Hier je reçus toute la Bretagne à ma Tour de Sévigné[1]. Je fus encore à la comédie : ce fut Andromaque, qui me fit pleurer plus de six larmes ; c’est assez pour une troupe de campagne. Le soir on soupa, et puis le bal. Je voudrois que vous eussiez vu l’air de M. de Locmaria, et de quelle manière il ôte et remet son chapeau : quelle légèreté ! quelle justesse ! Il peut défier tous les courtisans, et les confondre, sur ma parole. Il a soixante mille livres de rente, et sort de l’académie. Il ressemble à tout ce qu’il y a de plus joli, et voudroit bien vous épouser. Au reste, ne croyez pas que votre santé ne soit pas bue ici ; cette obligation n’est pas grande, mais telle qu’elle est, vous l’avez tous les jours à toute la Bretagne. On commence par moi, et puis Mme de Grignan vient tout naturellement. M. de Chaulnes vous fait mille compliments.
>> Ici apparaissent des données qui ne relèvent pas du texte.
Lemma kto_signature_unbound_witness :
  VerifySign (GatewaySample.tx_of GatewaySample.signed) = Ok tt ∧
  VerifySign (GatewaySample.tx_of (with_data (bs "y") GatewaySample.signed)) = Ok tt ∧
  Amount (st_tx (GatewaySample.tx_of GatewaySample.signed)) = 30 ∧
  Amount (st_tx (GatewaySample.tx_of (with_data (bs "y") GatewaySample.signed))) = 500.
Proof.
  assert (VerifySign (GatewaySample.tx_of GatewaySample.signed) = Ok tt) as Hv by (vm_compute; reflexivity).
  split; [exact Hv|]. split; [|split; vm_compute; reflexivity]. rewrite <- Hv.
  refine (proj1 (proj2 (kto_signature_unbound QueueSample.g GatewaySample.cfg GatewaySample.signed (bs "y")
    GatewaySample.eth_tx GatewaySample.eth_tx' _ _ _ _ _ _ _ _))).
  - split; vm_compute; discriminate.
  - reflexivity.
  - reflexivity.
  - reflexivity.
  - vm_compute. reflexivity.
  - vm_compute. reflexivity.
Defined.
(* ===== verification/Rpc.v ===== *)
(** The JSON-RPC server for Ethereum wallets ([pkg/server/contractServer]): its client of the
    chain and the pool ([client/client.go]), its methods and the handler of requests
    ([api/api.go]).

    A request is its body and an answer is what is written before it is marshalled; of an
    error the code is kept, the data, and the reason a contract gave.  A panic leaves the
    request without an answer.  Reading the body, writing the answer and logging are left
    out.  The signer of an Ethereum transaction is the class [EthSigner], the decoding of
    parameters [MapStructure], Bitcoin's base 58 and the bloom filter of logs
    [RpcCommon]. *)

From S2P Require Import Prelude Misc Badger BgStore Base58 Cbor Address Transaction Block.
From S2P Require Import Ledger World Apply Strconv Queue Pool PoolChain Gateway Web Contract.

(** [tx.AsMessage(signer).From] of the transaction that the data encodes. *)
Class EthSigner := AsMessage_From : bytes → res bytes.

Record call_params := CallParams { pa_From : bytes; pa_To : bytes; pa_Value : bytes; pa_Data : bytes }.
Record reqGetLog := ReqGetLog {
  lg_FromBlock : bytes; lg_ToBlock : bytes; lg_Address : bytes; lg_Topics : list bytes; lg_BlockHash : bytes;
}.
Class MapStructure := {
  Decode_params : object → res call_params;
  Decode_getlog : object → res reqGetLog;
}.
Class RpcCommon := {
  btc_Encode : bytes → bytes;
  CreateBloom : list EthLog → bytes;
}.

Record MetamaskConfig := MetamaskCfg { mm_ChainId : bytes; mm_NetworkId : bytes; mm_ClientVersion : bytes }.

(** ** Answers *)

Record RpcTransaction := RpcTx {
  et_BlockHash : bytes; et_BlockNumber : bytes; et_From : bytes; et_Gas : bytes; et_GasPrice : bytes; et_Hash : bytes;
  et_Nonce : bytes; et_To : bytes; et_TransactionIndex : bytes; et_Value : bytes; et_V : bytes; et_R : bytes; et_S : bytes;
}.
(** The root is always zero. *)
Record RpcReceipt := Receipt {
  er_BlockHash : bytes; er_BlockNumber : bytes; er_ContractAddress : bytes; er_CumulativeGasUsed : bytes; er_From : bytes;
  er_GasUsed : bytes; er_Logs : list EthLog; er_LogsBloom : bytes; er_Status : bytes; er_To : bytes;
  er_TransactionHash : bytes; er_TransactionIndex : bytes;
}.
Inductive transactions := FullTransactions (l : list RpcReceipt) | TransactionHashes (l : list bytes).
Record RpcBlock := EthBlock {
  eb_Difficulty : bytes; eb_GasLimit : bytes; eb_GasUsed : bytes; eb_Hash : bytes; eb_Miner : bytes; eb_Nonce : bytes;
  eb_Number : bytes; eb_ParentHash : bytes; eb_TimeStamp : bytes; eb_Transactions : transactions;
}.

(** [RNull] is a nil pointer or slice. *)
Inductive result :=
  | RText (s : bytes) | RBool (b : bool) | RNull | RBlock (b : RpcBlock) | RTx (t : RpcTransaction)
  | RReceipt (r : RpcReceipt) | RLogs (l : list Log).

Inductive answer :=
  | Result (jsonrpc : bytes) (id : json) (r : result)
  | Failure (code : Z) (jsonrpc : bytes) (id : json) (reason data : bytes).

Definition JsonUnmarshalErr : Z := -5002.
Definition ParameterErr : Z := -5003.
Definition UnkonwnErr : Z := -5005.
Definition CallErr : Z := -4688.
Definition EstimateErr : Z := -4677.
Definition SUCCESS : bytes := bs "0x1".
Definition FAILED : bytes := bs "0x0".
Definition ETHKTODIC : Z := 10000000.

(** ** [strings.Split] *)

(** Around the first [sep]. *)
Fixpoint cut (sep s : bytes) : option (bytes * bytes) :=
  if decide (take (length sep) s = sep) then Some ([], drop (length sep) s) else
  match s with
  | [] => None
  | c :: s => '(a, b) ← cut sep s; Some (c :: a, b)
  end.

(** Each cut leaves a shorter text: the length is enough. *)
Fixpoint split_fuel (fuel : nat) (sep s : bytes) : list bytes :=
  match fuel with
  | O => [s]
  | S fuel => match cut sep s with None => [s] | Some (a, b) => a :: split_fuel fuel sep b end
  end.
Definition Split (s sep : bytes) : list bytes := split_fuel (length s) sep s.

(** ** The client *)

Section Rpc.
Context {D S T : Type} `{!Badger T, !BadgerDB D T, !StateDB S, !StateStore D S, !EvmRuntime S, !EvmView S}.
Context `{!CborHeader, !Crypto, !EthCommon, !EvmData, !TxIndexJson, !Json, !HexCommon, !EthSigner, !MapStructure, !RpcCommon}.
Variables (g : globals) (now : Z) (cfg : ChainConfig) (mm : MetamaskConfig).

#[local] Instance rpc_chain : IBlockchain (chain D S) := chain_pool g.

Abbreviation M := (stM (Pool (chain D S))).
Definition from_chain {A} (f : chain D S → res A) : M A := λ p, (f (pbc p), p).
Definition on_chain {A} (m : stM (chain D S) A) : M A := λ p,
  let '(r, c) := m (pbc p) in (r, MkPool (pq p) c (pendingBuf p)).

Definition db_of (c : chain D S) : dbase D := Dbase (db c).

Definition ContractCall (origin contractAddr callInput value : bytes) : M (bytes * bytes * option error) :=
  on_chain (CallSmartContract g now cfg contractAddr origin callInput value).
Definition GetBalance (from : bytes) : M Z :=
  addr ← st_lift (StringToAddress g from);
  from_chain (λ c, (getBalance g addr (sdb c)).1).
Definition GetNonce (from : bytes) : M Z :=
  addr ← st_lift (StringToAddress g from);
  from_chain (λ c, (getNonce g addr (sdb c)).1).
Definition GetBlockByHash (hash : bytes) : M Block :=
  h ← st_lift (DecodeString (Check0x hash));
  from_chain (λ c, getBlockByHash h (db_of c)).
Definition GetBlockByNumber (num : Z) : M Block := from_chain (λ c, getBlockByHeight num (db_of c)).
(** The chain is asked first, then the pool. *)
Definition GetTransactionByHash (hash : bytes) : M FinishedTransaction :=
  h ← st_lift (DecodeString (Check0x hash));
  st_catch (from_chain (λ c, getTransactionByHash h (db_of c))) (λ _,
    p ← st_get;
    stx ← st_lift (Pool.GetTxByHash g (Check0x hash) p);
    mret (FTx stx 0 0)).
Definition GetTransactionReceipt (hash : bytes) : M FinishedTransaction :=
  h ← st_lift (DecodeString (Check0x hash));
  from_chain (λ c, getTransactionByHash h (db_of c)).
Definition GetMaxBlockNumber : M Z := from_chain (λ c, getMaxBlockHeight (db_of c)).
Definition GetCode (contractAddr : bytes) : M bytes :=
  from_chain (λ c, Ok (EncodeToString (Contract.GetCode contractAddr c))).
(** The text is that of a hash, with its prefix. *)
Definition GetStorageAt (addr hash : bytes) : M bytes :=
  from_chain (λ c, Ok (stringToHex (EncodeToString (Contract.GetStorageAt addr hash c)))).
(** The topics are not used. *)
Definition GetLogs (address : bytes) (fromB toB : Z) (topics : list bytes) (blockH : bytes) : M (list Log) :=
  from_chain (λ c, Ok (filter (λ l, HexToHash blockH = log_BlockHash l ∨
     (fromB ≤ log_BlockNumber l ≤ toB) ∧ HexToAddress address = log_addr l) (Contract.GetLogs c))).
(* ===== verification/ControlFacts.v ===== *)
(** What announcing a block leads to, and which messages are read from a connection. *)

From S2P Require Import Prelude Misc Badger BgStore Base58 Cbor Address Transaction Block.
From S2P Require Import Ledger World Apply Strconv Queue Pool PoolFacts Peer Sync Control.

Section Head.
Context {BC P : Type} `{!IBlockchain BC, !SyncChain BC, !Greeter P, !CborHeader, !Crypto, !EthCommon, !EvmData}.
Variables (AdvertiseAddr GenesisHash : bytes) (json_Unmarshal : bytes → res BlockHead) (NewInsideClient : res unit).
Variables (known : nat → bytes → res Block) (orphan : nat → bytes → option Block).
Implicit Types (c : Controller BC P).

(** A peer that answers a question for a block always in the same way. *)
Definition answers (ask : bytes → res Block) : Prop := ∀ hash p, peer_block hash p = (ask hash, p).

(** The last [n] blocks up to a hash, the newest first, and the hash before them. *)
Fixpoint back (ask : bytes → res Block) (n : nat) (hash : bytes) : option (list Block * bytes) :=
  match n with
  | O => Some ([], hash)
  | S n =>
      match ask hash with
      | Ok b => '(bs, h) ← back ask n (PrevHash b); Some (b :: bs, h)
      | _ => None
      end
  end.

(** Neither the chain nor the orphans have the block in that round. *)
Definition missing (i : nat) (hash : bytes) : Prop := (∃ e, known i hash = Err e) ∧ orphan i hash = None.

Definition with_chan (l : list Block) c : Controller BC P := Ctl (ct_pool c) (ct_peer c) l.

(** A round that asks the peer. *)
Lemma head_loop_asks ask fuel i hash (connected : bool) b c : answers ask → missing i hash → ask hash = Ok b →
  (connected = false → NewInsideClient = Ok tt) →
  head_loop NewInsideClient known orphan (S fuel) i hash connected c =
  head_loop NewInsideClient known orphan fuel (S i) (PrevHash b) true (with_chan (p2pChan c ++ [b]) c).
Proof.
  intros Hans [[e He] Ho] Hb Hc. cbn [head_loop]. rewrite He, Ho.
  assert (∀ k : unit → stM (Controller BC P) (option unit),
    ((if connected then mret tt else st_lift NewInsideClient) ≫= k) c = k tt c) as Hconn.
  { intros k. destruct connected; [done|]. by rewrite Hc. }
  rewrite Hconn. unfold on_peer. erewrite st_bind_eq.
  2: { unfold zoom. rewrite Hans, Hb. reflexivity. }
  by destruct c.
Qed.

Lemma head_loop_delivers ask fuel : answers ask → ∀ n i hash bs stop connected c,
  back ask n hash = Some (bs, stop) → (connected = false → NewInsideClient = Ok tt) →
  (∀ j h, (j < n)%nat → (hash :: (PrevHash <$> bs)) !! j = Some h → missing (i + j) h) →
  is_Ok (known (i + n) stop) → (n < fuel)%nat →
  head_loop NewInsideClient known orphan fuel i hash connected c = (Ok (Some tt), with_chan (p2pChan c ++ bs) c).
Proof.
  intros Hans. induction fuel as [|fuel IH]; intros n i hash bs stop connected c Hb Hc Hmiss Hstop Hn; [lia|].
  destruct n as [|n]; cbn [back] in Hb.
  - injection Hb as <- <-. rewrite Nat.add_0_r in Hstop. destruct Hstop as [b Hb]. cbn [head_loop]. rewrite Hb.
    rewrite app_nil_r. by destruct c.
  - destruct (ask hash) as [b|e|] eqn:Hask; [|done..].
    apply bind_Some in Hb as ([bs' h'] & Hb & [= <- <-]).
    erewrite head_loop_asks; [|done| |done|done].
    2: { specialize (Hmiss 0%nat hash ltac:(lia) eq_refl). by rewrite Nat.add_0_r in Hmiss. }
    rewrite (IH n (S i) (PrevHash b) bs' h' true); try done; [| | |lia].
    + by destruct c; cbn; rewrite <- app_assoc.
    + intros j h Hj Hl. replace (S i + j)%nat with (i + S j)%nat by lia. apply Hmiss; [lia|exact Hl].
    + by replace (S i + n)%nat with (i + S n)%nat by lia.
Qed.

(** The announcement is not this node's own, not of another network, and not of a block more
    than 100 below the tip; the sum is a uint64. *)
Definition worth_asking (h : Z) (head : BlockHead) : Prop :=
  hd_Host head ≠ AdvertiseAddr ∧ h ≤ hd_Height head +₆₄ 100 ∧ hd_GenesisHash head = GenesisHash.

Lemma HandleBlockHead_run fuel msg head h c :
  json_Unmarshal msg = Ok head → sc_GetMaxBlockHeight (pbc (ct_pool c)) = Ok h →
  (worth_asking h head →
    HandleBlockHeadMessage AdvertiseAddr GenesisHash json_Unmarshal NewInsideClient known orphan fuel msg c =
      head_loop NewInsideClient known orphan fuel 0 (hd_Hash head) false c) ∧
  (¬ worth_asking h head →
    HandleBlockHeadMessage AdvertiseAddr GenesisHash json_Unmarshal NewInsideClient known orphan fuel msg c =
      (Ok (Some tt), c)).
Proof.
  intros Hj Hh. unfold HandleBlockHeadMessage, worth_asking. rewrite Hj.
  erewrite st_bind_eq by reflexivity. case_decide as Ha1; [by split; [tauto|]|].
  erewrite st_bind_eq by (cbn; by rewrite Hh). case_decide as Ha2; [split; [lia|done]|].
  case_decide as Ha3; [by split; [tauto|]|]. split; [done|]. intros Hn. destruct Hn. split_and!; [done|lia|done].
Qed.

(** C37: an announced block brings what is missing: when the announcement is of this network,
    not the node's own and not too low, and walking back from the announced hash by
    the peer's answers meets a block the chain has after [n] blocks that neither the chain nor
    the orphans had, exactly these [n] blocks go to the miner, the announced one first and
    each followed by its parent.  Other announcements do nothing.  The blocks are taken as
    the peer gives them: their hashes are not compared with the ones asked for. *)
Theorem announced_delivered ask fuel msg head h n bs stop c :
  answers ask → NewInsideClient = Ok tt →
  json_Unmarshal msg = Ok head → sc_GetMaxBlockHeight (pbc (ct_pool c)) = Ok h →
  back ask n (hd_Hash head) = Some (bs, stop) →
  (∀ i k, (i < n)%nat → (hd_Hash head :: (PrevHash <$> bs)) !! i = Some k → missing i k) →
  is_Ok (known n stop) → (n < fuel)%nat →
  HandleBlockHeadMessage AdvertiseAddr GenesisHash json_Unmarshal NewInsideClient known orphan fuel msg c =
    (Ok (Some tt), with_chan (p2pChan c ++ (if decide (worth_asking h head) then bs else [])) c).
Proof.
  intros Hans Hc Hj Hh Hb Hm Hk Hn. destruct (HandleBlockHead_run fuel msg head h c Hj Hh) as [Ha1 Ha2].
  case_decide as Hw.
  - rewrite (Ha1 Hw). by eapply head_loop_delivers.
  - rewrite (Ha2 Hw). rewrite app_nil_r. by destruct c.
Qed.

(** Nothing bounds the walk: a peer that always has one more block the node does not know
    makes it go on for ever, and every round puts another block on the miner's channel. *)
Theorem announced_endless ask fuel i hash connected c :
  answers ask → (connected = false → NewInsideClient = Ok tt) →
  (∀ h, is_Ok (ask h)) → (∀ j h, missing j h) →
  ∃ bs, length bs = fuel ∧
    head_loop NewInsideClient known orphan fuel i hash connected c = (Ok None, with_chan (p2pChan c ++ bs) c).
Proof.
  intros Hans Hc Hask Hmiss. revert i hash connected c Hc.
  induction fuel as [|fuel IH]; intros i hash connected c Hc.
  { exists []. rewrite app_nil_r. by destruct c. }
  destruct (Hask hash) as [b Hb]. erewrite head_loop_asks by done.
  destruct (IH (S i) (PrevHash b) true (with_chan (p2pChan c ++ [b]) c)) as (bs & Hl & Hr); [done|].
  exists (b :: bs). split; [simpl; lia|]. rewrite Hr. destruct c. cbn. by rewrite <- app_assoc.
Qed.

End Head.

(** ** Connections *)

Section Conn.
Context `{!CborHeader}.
Variable ready : nat → nat.

(** A message behind its length. *)
Definition frame (m : bytes) : bytes := E32func (Z.of_nat (length m)) ++ m.

Lemma length_frame m : length (frame m) = (4 + length m)%nat.
Proof. unfold frame. by rewrite length_app, length_E32func. Qed.

(** The blocks in messages. *)
Definition block_of (m : bytes) : option Block :=
  match m with
  | t :: data => if decide (t = TypeBlock) then match Deserialize data with Ok b => Some b | _ => None end else None
  | [] => None
  end.

(** A message that can be framed and read. *)
Definition sound (m : bytes) : Prop :=
  m ≠ [] ∧ Z.of_nat (length m) < 2 ^ 32 ∧ ∀ t data, m = t :: data → Deserialize data ≠ Panic.

Lemma Read_whole x s i acc : x ≠ [] → (length x ≤ ready i)%nat →
  Read ready (length x) (MkConn (x ++ s) i acc) = (Ok x, MkConn s (S i) acc).
Proof.
  intros Hx Hr. unfold Read. rewrite decide_False by (by destruct x). cbn [stream reads accepted].
  destruct (x ++ s) as [|y l] eqn:E; [by destruct x|]. rewrite <- E.
  assert (length x ≠ 0%nat) by (by destruct x). replace (Nat.max 1 (Nat.min (length x) (ready i))) with (length x) by lia.
  by rewrite take_app_length, drop_app_length.
Qed.

Lemma handle_sound m s i acc : sound m →
  handleMessage m (MkConn s i acc) = (Ok tt, MkConn s i (acc ++ omap block_of [m])).
Proof.
  intros (Hm & _ & Hp). destruct m as [|t data]; [done|]. specialize (Hp t data eq_refl). cbn [handleMessage omap list_omap block_of].
  case_decide; cbn; [|by rewrite app_nil_r]. unfold or_return, st_lift.
  destruct (Deserialize data); [done|by rewrite app_nil_r|done].
Qed.

Lemma fill_front_all r buf : length r = length buf → fill_front r buf = r.
Proof. intros Hl. unfold fill_front. by rewrite Hl, drop_all, app_nil_r. Qed.

Lemma conn_loop_frames ms : Forall sound ms → ∀ n head i acc, length head = 4%nat → (length ms < n)%nat →
  (∀ j, (length (concat (frame <$> ms)) ≤ ready j)%nat) →
  ∃ i', conn_loop ready n head (MkConn (concat (frame <$> ms)) i acc) = (Ok tt, MkConn [] i' (acc ++ omap block_of ms)).
Proof.
  induction 1 as [|m ms Hm _ IH]; intros n head i acc Hhead Hn Hr; (destruct n as [|n]; [simpl in Hn; lia|]).
  { exists i. cbn. unfold or_return, Read. cbn. by rewrite app_nil_r. }
  rewrite fmap_cons in *. cbn [concat] in *. cbn [conn_loop].
  pose proof Hm as (Hne & Hlt & _).
  assert (length (E32func (Z.of_nat (length m))) = 4%nat) as Hl4 by apply length_E32func.
  assert (∀ j, (4 ≤ ready j ∧ length m ≤ ready j ∧ length (concat (frame <$> ms)) ≤ ready j)%nat) as Hr'.
  { intros j. specialize (Hr j). rewrite length_app, length_frame in Hr. lia. }
  unfold or_return at 1. unfold frame at 1. rewrite <- app_assoc.
  assert (∀ x, Read ready 4 x = Read ready (length (E32func (Z.of_nat (length m)))) x) as -> by (intros; by rewrite Hl4).
  rewrite Read_whole; [|by intros E; rewrite E in Hl4|rewrite Hl4; apply Hr'].
  rewrite fill_front_all by congruence. rewrite (D32_E32 (Z.of_nat (length m))) by (unfold is_u32; lia).
  erewrite st_bind_eq by reflexivity. rewrite Nat2Z.id. unfold or_return.
  rewrite Read_whole by (done || apply Hr'). rewrite fill_front_all by (by rewrite length_replicate).
  erewrite st_bind_eq by (by apply handle_sound).
  destruct (IH n (E32func (Z.of_nat (length m))) (S (S i)) (acc ++ omap block_of [m])) as [i' Hi']; [done|simpl in Hn; lia|apply Hr'|].
  exists i'. rewrite Hi'. do 2 f_equal. rewrite <- app_assoc. f_equal. cbn. by destruct (block_of m).
Qed.

(** A connection reads back what was framed, when every read gives all it asks for: of
    messages that each begin with their length, the blocks reach the miner, all of them and in
    order, and the connection ends with the stream. *)
Theorem conn_roundtrip (ms : list bytes) (i : nat) (acc : list Block) :
  Forall sound ms → (∀ j, (length (concat (frame <$> ms)) ≤ ready j)%nat) →
  ∃ i', handleConn ready (MkConn (concat (frame <$> ms)) i acc) = (Ok tt, MkConn [] i' (acc ++ omap block_of ms)).
Proof.
  intros Hms Hr. apply conn_loop_frames; [done|done| |done]. cbn [stream].
  clear Hr. induction Hms as [|m ms [Hm _] _ IH]; [simpl; lia|]. rewrite fmap_cons. cbn [concat length].
  rewrite length_app, length_frame. lia.
Qed.

End Conn.

(** ** Concrete announcements and connections *)

Module ControlSample.
Import CryptoInstance PoolSample.

(** The node's chain is a height; its peer knows one block, and gives it whatever is asked. *)
#[local] Instance chain : SyncChain sample := {
  sc_GetMaxBlockHeight _ := Ok 5; sc_GetBlockByHeight _ _ := Err NotExist; sc_GetBlockByHash _ _ := Err NotExist;
  sc_AddBlock _ := mret tt; sc_AddBlocks _ := mret tt; sc_DeleteBlock _ := mret tt; sc_AddUncleBlock _ := mret tt;
  sc_ReorganizeChain _ _ := mret tt;
}.
Definition wire : bytes := match Serialize sample_block with Ok d => d | _ => [] end.
#[local] Instance peer : Greeter unit := {
  rpc_SyncBlockchain _ _ := st_err NotExist; rpc_GetBlockchain _ _ := st_err NotExist;
  rpc_GetBlock _ := mret wire; rpc_GetBlockTip := st_err NotExist; rpc_GetBlockHashsByHeight _ := st_err NotExist;
  rpc_FindbranchPoint _ _ := st_err NotExist; rpc_SendBlock _ _ := st_err NotExist; rpc_GetTransactions := st_err NotExist;
  rpc_VerifyVersion := st_err NotExist; rpc_GetIPAddress := st_err NotExist;
}.

Definition ask (hash : bytes) : res Block := Ok sample_block.
Lemma reads_back : Deserialize wire = Ok sample_block.
Proof. vm_compute. reflexivity. Qed.
Lemma asks : answers (P := unit) ask.
Proof. intros hash p. unfold peer_block. erewrite st_bind_eq by reflexivity. unfold st_lift. by rewrite reads_back. Qed.

(** The chain has the parent of the block, or nothing. *)
Definition known (i : nat) (hash : bytes) : res Block :=
  if decide (hash = PrevHash sample_block) then Ok sample_block else Err NotExist.
Definition head : BlockHead := MkHead 60350423 (BHash sample_block) [] [] [].
Definition c : Controller sample unit := Ctl (pool rich []) tt [].

(** One length and its message, read in two parts: what is left of the message is taken for
    a length of 0, and the empty message panics. *)
Definition eight : bytes := replicate 8 Byte.x00.
Lemma torn_panics :
  (handleConn (λ _, 4%nat) (MkConn (frame eight) 0 [])).1 = Panic ∧
  (handleConn (λ _, 12%nat) (MkConn (frame eight) 0 [])).1 = Ok tt.
Proof. vm_compute. split; reflexivity. Qed.

Definition messages : list bytes := [eight; TypeBlock :: wire].
Lemma messages_sound : Forall sound messages.
Proof.
  apply Forall_cons_2; [|apply Forall_singleton]; (split; [discriminate|split; [vm_compute; reflexivity|]]); intros t data [= <- <-].
  - vm_compute. discriminate.
  - rewrite reads_back. discriminate.
Qed.

End ControlSample.

#[local] Existing Instances ControlSample.chain ControlSample.peer.

Lemma announced_delivered_witness :
  HandleBlockHeadMessage [Byte.x61] [] (λ _, Ok ControlSample.head) (Ok tt) ControlSample.known (λ _ _, None) 2 []
    ControlSample.c = (Ok (Some tt), with_chan [sample_block] ControlSample.c).
Proof.
  pose proof (announced_delivered [Byte.x61] [] (λ _, Ok ControlSample.head) (Ok tt) ControlSample.known (λ _ _, None)
    ControlSample.ask 2 [] ControlSample.head 5 1 [sample_block] (PrevHash sample_block) ControlSample.c
    ControlSample.asks eq_refl eq_refl eq_refl eq_refl) as H.
  rewrite H; [| |eexists; vm_compute; reflexivity|repeat constructor].
  - rewrite decide_True; [reflexivity|]. split; [discriminate|]. split; [vm_compute; discriminate|reflexivity].
  - intros i k Hi Hk. destruct i as [|i]; [|lia]. injection Hk as <-. split; [|reflexivity].
    eexists. vm_compute. reflexivity.
Defined.

Lemma announced_endless_witness :
  ∃ bs, length bs = 7%nat ∧
    head_loop (P := unit) (Ok tt) (λ _ _, Err NotExist) (λ _ _, None) 7 0 [] false ControlSample.c =
      (Ok None, with_chan bs ControlSample.c).
Proof.
  destruct (announced_endless (Ok tt) (λ _ _, Err NotExist) (λ _ _, None) ControlSample.ask 7 0 [] false ControlSample.c
    ControlSample.asks) as (bs & Hl & Hr).
  - reflexivity.
  - intros h. eexists. reflexivity.
  - intros j h. split; [eexists; reflexivity|reflexivity].
  - exists bs. split; [exact Hl|exact Hr].
Defined.

Lemma conn_roundtrip_witness :
  ∃ i', handleConn (λ _, 2000%nat) (MkConn (concat (frame <$> ControlSample.messages)) 0 []) =
    (Ok tt, MkConn [] i' [sample_block]).
Proof.
  destruct (conn_roundtrip (λ _, 2000%nat) ControlSample.messages 0 [] ControlSample.messages_sound) as [i' Hi'].
  - intros j. apply Nat.leb_le. vm_compute. reflexivity.
  - exists i'. rewrite Hi'. cbn [omap list_omap ControlSample.messages block_of].
    rewrite ControlSample.reads_back. vm_compute. reflexivity.
Defined.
Les civilités qu’on me fait sont ridicules, et les femmes de ce pays sont si sottes, qu’elles laissent croire qu’il n’y a que

  1. 6. Maison de ville de Mme de Sévigné, située sur le rempart de Vitré : c’était un fief relevant du duc de la Trémouille, baron de Vitré. Une tour des fortifications en dépendait, mais elle a été rasée et il n’en subsiste plus que les premières assises (voyez la lettre du 26 août suivant). Une grande habitation remplaça cette maison vers 1720 ; c’est aujourd’hui l'Hôtel de Sévigné, très-fréquenté des touristes.